INPUT DATA section start

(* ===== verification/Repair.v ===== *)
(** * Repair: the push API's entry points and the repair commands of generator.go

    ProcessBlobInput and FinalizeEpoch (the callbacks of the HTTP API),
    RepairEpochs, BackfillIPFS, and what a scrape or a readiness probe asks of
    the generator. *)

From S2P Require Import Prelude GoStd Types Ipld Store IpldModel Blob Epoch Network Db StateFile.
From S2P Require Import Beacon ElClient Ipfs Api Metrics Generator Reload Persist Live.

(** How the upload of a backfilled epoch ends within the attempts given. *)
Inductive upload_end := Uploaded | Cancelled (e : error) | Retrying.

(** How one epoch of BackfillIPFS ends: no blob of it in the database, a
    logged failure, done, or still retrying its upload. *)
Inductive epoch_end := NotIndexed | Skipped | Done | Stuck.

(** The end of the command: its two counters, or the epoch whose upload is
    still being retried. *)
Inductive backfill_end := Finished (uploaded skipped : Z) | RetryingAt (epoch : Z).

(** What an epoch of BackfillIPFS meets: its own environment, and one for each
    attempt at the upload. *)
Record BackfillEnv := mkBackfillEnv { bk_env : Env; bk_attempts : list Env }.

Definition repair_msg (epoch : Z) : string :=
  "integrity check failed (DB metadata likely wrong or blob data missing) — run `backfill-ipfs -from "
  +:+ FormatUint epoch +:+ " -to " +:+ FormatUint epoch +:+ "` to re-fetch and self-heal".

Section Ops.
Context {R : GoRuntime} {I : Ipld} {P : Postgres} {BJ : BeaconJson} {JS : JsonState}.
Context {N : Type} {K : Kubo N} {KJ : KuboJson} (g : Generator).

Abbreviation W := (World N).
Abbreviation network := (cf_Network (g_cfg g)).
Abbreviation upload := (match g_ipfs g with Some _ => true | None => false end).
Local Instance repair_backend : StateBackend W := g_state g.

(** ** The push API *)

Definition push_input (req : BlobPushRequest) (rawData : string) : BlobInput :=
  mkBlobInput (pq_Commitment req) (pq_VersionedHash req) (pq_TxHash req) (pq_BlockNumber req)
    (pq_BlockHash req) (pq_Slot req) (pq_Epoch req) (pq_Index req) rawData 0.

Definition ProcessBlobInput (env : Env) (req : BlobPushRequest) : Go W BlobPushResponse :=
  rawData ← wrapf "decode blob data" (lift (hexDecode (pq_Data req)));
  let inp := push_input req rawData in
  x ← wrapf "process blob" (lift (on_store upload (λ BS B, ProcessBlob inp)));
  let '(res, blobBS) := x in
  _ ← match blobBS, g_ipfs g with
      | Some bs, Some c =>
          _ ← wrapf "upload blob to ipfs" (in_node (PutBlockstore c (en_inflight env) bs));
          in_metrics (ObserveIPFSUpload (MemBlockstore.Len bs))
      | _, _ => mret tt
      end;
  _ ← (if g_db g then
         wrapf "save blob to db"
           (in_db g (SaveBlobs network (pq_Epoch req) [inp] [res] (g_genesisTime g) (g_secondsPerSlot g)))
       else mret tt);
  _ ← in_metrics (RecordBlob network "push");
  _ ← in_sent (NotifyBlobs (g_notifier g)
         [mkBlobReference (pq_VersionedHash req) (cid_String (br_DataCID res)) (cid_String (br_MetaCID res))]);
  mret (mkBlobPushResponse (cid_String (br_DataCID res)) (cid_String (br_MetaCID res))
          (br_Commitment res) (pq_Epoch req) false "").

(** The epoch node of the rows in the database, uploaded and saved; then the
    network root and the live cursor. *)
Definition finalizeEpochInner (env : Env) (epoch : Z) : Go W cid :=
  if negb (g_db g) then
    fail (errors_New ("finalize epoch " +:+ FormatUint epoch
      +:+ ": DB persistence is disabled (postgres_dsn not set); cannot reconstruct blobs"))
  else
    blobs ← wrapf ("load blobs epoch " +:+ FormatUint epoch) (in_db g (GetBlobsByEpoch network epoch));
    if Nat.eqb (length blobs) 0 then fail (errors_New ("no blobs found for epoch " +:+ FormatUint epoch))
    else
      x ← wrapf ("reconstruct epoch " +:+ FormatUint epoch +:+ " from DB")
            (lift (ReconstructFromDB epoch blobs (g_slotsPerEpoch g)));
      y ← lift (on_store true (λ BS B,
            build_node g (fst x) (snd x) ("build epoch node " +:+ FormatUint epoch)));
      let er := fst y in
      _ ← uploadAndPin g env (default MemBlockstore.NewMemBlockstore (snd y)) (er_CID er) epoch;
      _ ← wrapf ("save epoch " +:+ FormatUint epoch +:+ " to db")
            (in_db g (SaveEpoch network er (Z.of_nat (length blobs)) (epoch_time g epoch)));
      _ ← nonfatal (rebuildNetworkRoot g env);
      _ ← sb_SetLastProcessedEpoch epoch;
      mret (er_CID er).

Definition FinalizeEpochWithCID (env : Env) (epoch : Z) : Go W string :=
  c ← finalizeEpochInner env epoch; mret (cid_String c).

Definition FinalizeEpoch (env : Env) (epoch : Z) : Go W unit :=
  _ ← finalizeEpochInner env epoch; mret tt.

INPUT DATA section end

_WORK INSTRUCTIONS_
Each line of the data that holds the word "Ipld" should be copied.

_FINAL ANSWER_
From S2P Require Import Prelude GoStd Types Ipld Store IpldModel Blob Epoch Network Db StateFile.
Context {R : GoRuntime} {I : Ipld} {P : Postgres} {BJ : BeaconJson} {JS : JsonState}.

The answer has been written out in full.